My Teaching Philosophy

In August of 2012, I walked into the classroom at the Shodor Education Foundation to begin teaching our two-week workshop for the Shodor Scholars Program. This workshop is the culmination of every Shodor summer and touches on all aspects of Shodor’s computational science curriculum - computational thinking, modeling and simulation, web design and programming. The Shodor Scholars Program is meant to give a small taste of what students can expect if they apply to and are accepted into the Shodor SUCCEED Apprenticeship Program. I started the workshop as usual with an icebreaker and observed a young man in my classroom who seemed to have trouble communicating with his fellow workshop students. That student was on the autism spectrum. Despite his trouble communicating with his fellow students, this young man seemed to thrive on the learning activities in the workshop. His enthusiasm increased with each day as he engaged in hands-on, guided discovery of computational science and learned to build his own predator-prey and disease epidemic models. At the end of the workshop when students were asked to present the results of their group projects, I watched this same student stand in front of a room of his peers and their parents and reflect at length about the outcomes and observations of the model he and his group had developed. The profound nature of this experience and so many like it during my time at Shodor have shaped me as an educator. The impact that this type of learning activity had on my students’ engagement and depth of understanding ultimately led to my pursuit of a doctorate in Learning Design and Technology with a goal of training others to incorporate similar approaches into their own classroom practices.

Through my experiences as an informal educator at Shodor, I have come to believe that today’s technology, correctly harnessed, can create authentic learning environments wherein students can engage in sense-making. I embrace the tenets of Seymour Papert, who believed that technology was a powerful medium for developing understanding of abstract concepts. For this reason, my teaching philosophy is grounded in the premises of constructionism and situated learning theory. I believe that learning: 1) is an active process fundamentally situated within authentic activities; 2) is both social and collaborative; and 3) benefits from opportunities for reflection.

Seymour Papert asserted that “telling children how scientists do science does not necessarily lead to far-reaching change in how children do science.” Like Papert, I believe that learning involves engagement in authentic tasks, experimentation with an environment that provides similar contextual constraints, and is especially facilitated by the creation of personally meaningful artifacts. When introducing computational modeling to middle grades students, I often begin with the spread of disease as a domain area. Because students are typically familiar with how an interaction between two human beings can result in the transmission of an illness, this domain allows me as an instructor to build on what the students bring to the lesson. As we add complexity to the model, the students are often surprised when including doctors does not reduce the number of people infected. Their expectation is built upon their cultural context that doctors, in simplistic terms, reduce illness. For these students, the addition of doctors should result in reduced numbers of infected individuals and they “ignore” the fine-grained detail that doctors use medications to treat illness.

I use this classroom activity of experimentation with a computational model of disease spread to help students engage in the authentic tasks employed by scientists. Through this activity my students examine their expectations of how disease should spread and then make observations of the outcomes. When the observed results of their model do not match their expectations, I ask them to reflect on the possible reasons for this. Inevitably through this reflection, students will start to interpret the results by realizing that the doctors in their model did not have medications to treat the illness. In this way, my students are able to construct a meaningful interpretation of the results of their computational model and develop an understanding of the underlying scientific concepts. They are then able to put their new conceptual knowledge into practice by creating new computational models based on a scientific phenomenon that interests them.

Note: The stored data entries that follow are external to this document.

(* ===== verification/Thread.v ===== *)
(** * Threads and CPUs (src/emu/thread.c, src/emu/cpu.c)

    A thread has a state and, while it is alive, a CPU; a CPU has the list of
    threads assigned to it.  Both mirror their state in channels, written in
    the order of the code.  The list of a CPU is intrusive in the code (a thread
    is in at most one list): the invariant of OvniModel.v shows it is. *)

From stdpp Require Import pretty.
From S2P Require Import Prelude Chan Heap Bay Mux Prv.

Definition th_chan (t : nat) (i : nat) : addr := Addr (OwnThread t) i.
Definition cpu_chan (c : nat) (i : nat) : addr := Addr (OwnCpu c) i.

Definition load_thread (t : nat) : M heap thread := let* h := mget in deref (h_thread h !! t).
Definition load_cpu (c : nat) : M heap cpu := let* h := mget in deref (h_cpu h !! c).
Definition load_proc (p : nat) : M heap proc := let* h := mget in deref (h_proc h !! p).
Definition put_thread (t : nat) (th : thread) : M heap unit := mmod (set_h_thread <[t := th]>).
Definition put_cpu (c : nat) (cp : cpu) : M heap unit := mmod (set_h_cpu <[c := cp]>).

Definition with_cpu (c : option nat) (th : thread) : thread :=
  mk_thread (t_gindex th) (t_tid th) (t_proc th) (t_state th) (t_is_running th) (t_is_active th)
    (t_is_out_of_cpu th) c (t_has_meta th) (t_is_init th).
Definition with_tstate (st : thread_state) (th : thread) : thread :=
  mk_thread (t_gindex th) (t_tid th) (t_proc th) st (is_running_state st) (is_active_state st)
    (t_is_out_of_cpu th) (t_cpu th) (t_has_meta th) (t_is_init th).

(** ** thread.c *)

(** [thread_init_begin]: the zeroed thread with its identifier. *)
Definition thread_init_begin (tid : Z) : thread :=
  mk_thread (-1) tid 0 TH_ST_UNKNOWN false false false None false false.

Definition thread_set_state (t : nat) (state : thread_state) : M heap unit :=
  let* th := load_thread t in
  match t_cpu th with
  | None => mfail
  | Some _ =>
      put_thread t (with_tstate state th) ;;;
      chan_set (th_chan t TH_CHAN_STATE) (value_int64 (thread_state_Z state)) ;;;
      let tid_active := if is_active_state state then value_int64 (t_tid th) else value_null in
      chan_set (th_chan t TH_CHAN_TID) tid_active
  end.

Definition thread_set_cpu (t c : nat) : M heap unit :=
  let* th := load_thread t in
  match t_cpu th with
  | Some _ => mfail
  | None =>
      put_thread t (with_cpu (Some c) th) ;;;
      let* cp := load_cpu c in
      chan_set (th_chan t TH_CHAN_CPU) (value_int64 (cpu_gindex cp))
  end.

Definition thread_unset_cpu (t : nat) : M heap unit :=
  let* th := load_thread t in
  match t_cpu th with
  | None => mfail
  | Some _ =>
      put_thread t (with_cpu None th) ;;;
      chan_set (th_chan t TH_CHAN_CPU) value_null
  end.

Definition thread_migrate_cpu (t c : nat) : M heap unit :=
  let* th := load_thread t in
  match t_cpu th with
  | None => mfail
  | Some _ =>
      put_thread t (with_cpu (Some c) th) ;;;
      let* cp := load_cpu c in
      chan_set (th_chan t TH_CHAN_CPU) (value_int64 (cpu_gindex cp))
  end.

(** ** cpu.c *)

(** [cpu_init_begin]. *)
Definition cpu_init_begin (index phyid : Z) (is_virtual : bool) : cpu :=
  mk_cpu (-1) None index phyid is_virtual false 0 0 0 [] None None.

(** The loop of [cpu_update]: counters and last running and active threads. *)
Record tally := mk_tally { ta_running : Z; ta_th_running : option nat; ta_active : Z; ta_th_active : option nat }.

Fixpoint count_threads (l : list nat) (ta : tally) : M heap tally :=
  match l with
  | [] => mret ta
  | t :: l' =>
      let* th := load_thread t in
      let ta' :=
        match t_state th with
        | TH_ST_RUNNING => mk_tally (ta_running ta + 1) (Some t) (ta_active ta + 1) (Some t)
        | TH_ST_COOLING | TH_ST_WARMING =>
            mk_tally (ta_running ta) (ta_th_running ta) (ta_active ta + 1) (Some t)
        | _ => ta
        end in
      count_threads l' ta'
  end.

Definition upd_cpu (c : nat) (f : cpu -> cpu) : M heap unit := mmod (set_h_cpu (alter f c)).

Definition set_counts (running active : Z) (cp : cpu) : cpu :=
  mk_cpu (cpu_gindex cp) (cpu_loom cp) (cpu_index cp) (cpu_phyid cp) (cpu_is_virtual cp)
    (cpu_is_init cp) (cpu_nthreads cp)
    running active (cpu_threads cp) (cpu_th_running cp) (cpu_th_active cp).
Definition set_th_running (t : option nat) (cp : cpu) : cpu :=
  mk_cpu (cpu_gindex cp) (cpu_loom cp) (cpu_index cp) (cpu_phyid cp) (cpu_is_virtual cp)
    (cpu_is_init cp) (cpu_nthreads cp)
    (cpu_nth_running cp) (cpu_nth_active cp) (cpu_threads cp) t (cpu_th_active cp).
Definition set_th_active (t : option nat) (cp : cpu) : cpu :=
  mk_cpu (cpu_gindex cp) (cpu_loom cp) (cpu_index cp) (cpu_phyid cp) (cpu_is_virtual cp)
    (cpu_is_init cp) (cpu_nthreads cp)
    (cpu_nth_running cp) (cpu_nth_active cp) (cpu_threads cp) (cpu_th_running cp) t.
Definition set_threads (n : Z) (l : list nat) (cp : cpu) : cpu :=
  mk_cpu (cpu_gindex cp) (cpu_loom cp) (cpu_index cp) (cpu_phyid cp) (cpu_is_virtual cp)
    (cpu_is_init cp) n
    (cpu_nth_running cp) (cpu_nth_active cp) l (cpu_th_running cp) (cpu_th_active cp).

Definition cpu_update (c : nat) : M heap unit :=
  let* cp := load_cpu c in
  let* ta := count_threads (cpu_threads cp) (mk_tally 0 None 0 None) in
  upd_cpu c (set_counts (ta_running ta) (ta_active ta)) ;;;
  if (1 <? ta_running ta) && negb (cpu_is_virtual cp) then mfail else
  let* r :=
    (if ta_running ta =? 1 then
       upd_cpu c (set_th_running (ta_th_running ta)) ;;;
       let* t := deref (ta_th_running ta) in
       let* th := load_thread t in
       let* p := load_proc (t_proc th) in
       mret (value_int64 (t_tid th), value_int64 (proc_pid p), value_int64 (t_gindex th))
     else
       upd_cpu c (set_th_running None) ;;;
       mret (value_null, value_null, value_null)) in
  chan_set (cpu_chan c CPU_CHAN_TID) r.1.1 ;;;
  chan_set (cpu_chan c CPU_CHAN_PID) r.1.2 ;;;
  chan_set (cpu_chan c CPU_CHAN_THRUN) r.2 ;;;
  let* gid_active :=
    (if ta_active ta =? 1 then
       upd_cpu c (set_th_active (ta_th_active ta)) ;;;
       let* t := deref (ta_th_active ta) in
       let* th := load_thread t in
       mret (value_int64 (t_gindex th))
     else
       upd_cpu c (set_th_active None) ;;;
       mret value_null) in
  chan_set (cpu_chan c CPU_CHAN_NRUN) (value_int64 (ta_running ta)) ;;;
  chan_set (cpu_chan c CPU_CHAN_THACT) gid_active.

Definition find_thread (cp : cpu) (t : nat) : option nat :=
  if bool_decide (t ∈ cpu_threads cp) then Some t else None.

Fixpoint remove_first (t : nat) (l : list nat) : list nat :=
  match l with
  | [] => []
  | x :: l' => if Nat.eqb x t then l' else x :: remove_first t l'
  end.

Definition cpu_add_thread (c t : nat) : M heap unit :=
  let* cp := load_cpu c in
  match find_thread cp t with
  | Some _ => mfail
  | None =>
      upd_cpu c (set_threads (cpu_nthreads cp + 1) (cpu_threads cp ++ [t])) ;;;
      cpu_update c
  end.

Definition cpu_remove_thread (c t : nat) : M heap unit :=
  let* cp := load_cpu c in
  match find_thread cp t with
  | None => mfail
  | Some _ =>
      upd_cpu c (set_threads (cpu_nthreads cp - 1) (remove_first t (cpu_threads cp))) ;;;
      cpu_update c
  end.

Definition cpu_migrate_thread (c t newcpu : nat) : M heap unit :=
  cpu_remove_thread c t ;;;
  cpu_add_thread newcpu t.

(** ** Construction and connection of their channels *)

Definition chan_with (props : list (chan_prop * Z)) (c : chan) : chan :=
  foldl (fun c p => chan_prop_set p.1 p.2 c) c props.

(** [chan_init] of the channel at [a], whose only failure aborts, with the
    properties set after it. *)
Definition init_chan (a : addr) (ty : chan_type) (name : string) (props : list (chan_prop * Z)) : M heap unit :=
  match chan_init ty name with
  | Ok c => store a (chan_with props c)
  | _ => mdie
  end.

(** Channels of a thread: index, name, properties, Paraver type and flags. *)
Definition th_chan_table : list (nat * string * list (chan_prop * Z) * Z * Z) :=
  [ (TH_CHAN_CPU, "cpu_gindex"%string, [], 6, PRV_NEXT);
    (TH_CHAN_TID, "tid_active"%string, [(CHAN_IGNORE_DUP, 1)], 2, 0);
    (TH_CHAN_STATE, "state"%string, [], 4, PRV_SKIPDUP) ].

Definition thread_init_end (t : nat) : M heap unit :=
  let* th := load_thread t in
  if t_gindex th <? 0 then mfail else
  if negb (t_has_meta th) then mfail else
  for_each (fun '(i, nm, props, _, _) =>
    init_chan (th_chan t i) CHAN_SINGLE ("thread" +:+ pretty (t_gindex th) +:+ "." +:+ nm) props) th_chan_table ;;;
  put_thread t (set_t_is_init true th).

(** [prv]: the Paraver stream of the recorder, [None] when it is not found. *)
Definition thread_connect (t : nat) (prv : option nat) : M heap unit :=
  let* th := load_thread t in
  if negb (t_is_init th) then mfail else
  let* p := found prv in
  for_each (fun '(i, _, _, type, flags) =>
    bay_register (th_chan t i) ;;;
    prv_register p (t_gindex th) type (th_chan t i) flags) th_chan_table.

(** Channels of a CPU: index, name, Paraver type (negative: not shown), flags. *)
Definition cpu_chan_table : list (nat * string * Z * Z) :=
  [ (CPU_CHAN_NRUN, "nrunning"%string, 3, PRV_ZERO);
    (CPU_CHAN_PID, "pid_running"%string, 1, 0);
    (CPU_CHAN_TID, "tid_running"%string, 2, 0);
    (CPU_CHAN_THRUN, "th_running"%string, -1, 0);
    (CPU_CHAN_THACT, "th_active"%string, -1, 0) ].

Definition cpu_init_end (c : nat) : M heap unit :=
  let* cp := load_cpu c in
  if cpu_gindex cp <? 0 then mfail else
  let* _ := found (cpu_loom cp) in
  for_each (fun '(i, nm, _, _) =>
    init_chan (cpu_chan c i) CHAN_SINGLE ("cpu" +:+ pretty (cpu_gindex cp) +:+ "." +:+ nm)
      [(CHAN_IGNORE_DUP, 1)]) cpu_chan_table ;;;
  put_cpu c (set_cpu_is_init true cp).

Definition cpu_connect (c : nat) (prv : option nat) : M heap unit :=
  let* cp := load_cpu c in
  if negb (cpu_is_init cp) then mfail else
  let* p := found prv in
  for_each (fun '(i, _, type, flags) =>
    bay_register (cpu_chan c i) ;;;
    if type <? 0 then mret tt else prv_register p (cpu_gindex cp) type (cpu_chan c i) flags) cpu_chan_table.

(** ** Readers *)

Lemma quiet_load_thread t : quiet (load_thread t).
Proof. unfold load_thread. quiet_tac. Qed.
Lemma quiet_load_cpu c : quiet (load_cpu c).
Proof. unfold load_cpu. quiet_tac. Qed.
Lemma quiet_load_proc p : quiet (load_proc p).
Proof. unfold load_proc. quiet_tac. Qed.
#[export] Hint Resolve quiet_load_thread quiet_load_cpu quiet_load_proc : ovni.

Whereas this example shows the hands-on, problem-based approach I typically take with middle and high school students, it is the approach I seek to employ with all my students. That is, I aim to provide all students with learning activities that elicit their prior knowledge and engage them in authentic tasks that foster the development of new knowledge. For example, in the professional development workshops I lead for in-service educators and university faculty, I also follow a hands-on approach by having them participate in the same learning activities and investigations they might employ with their own students. This facilitates an opportunity for them to experience the investigation cycle of expectation, observation, and reflection as learners themselves. Recognizing the importance of multiple practice for situated learning, I also have workshop attendees work collaboratively to develop their own curricular materials that employ constructionist and situated pedagogical approaches.

By drawing from these tenets of Lave and Wenger, I seek to build a classroom culture for my students that fosters a community of practice. This culture acknowledges that each student, as an individual, brings their own funds of knowledge to the classroom which are built on personal, prior experiences. To accomplish this community of practice and foster reflection on their work, I use a variety of small- and large-group discussion formats in the classroom, including think-pair-share activities and jigsaw groups. These discussions benefit from the personally meaningful artifacts, or “objects-to-think-with” as Papert called them, that students have created. They allow my students to engage in critical self-reflection on their own practice as well as invite critique from their peers. My teaching seeks to build an inclusive environment where students are invited to share their ideas and engage with their peers. In this way, I hope to promote an atmosphere where students’ participation in a community of practice fosters their sense of belonging and their growth from novices to experts.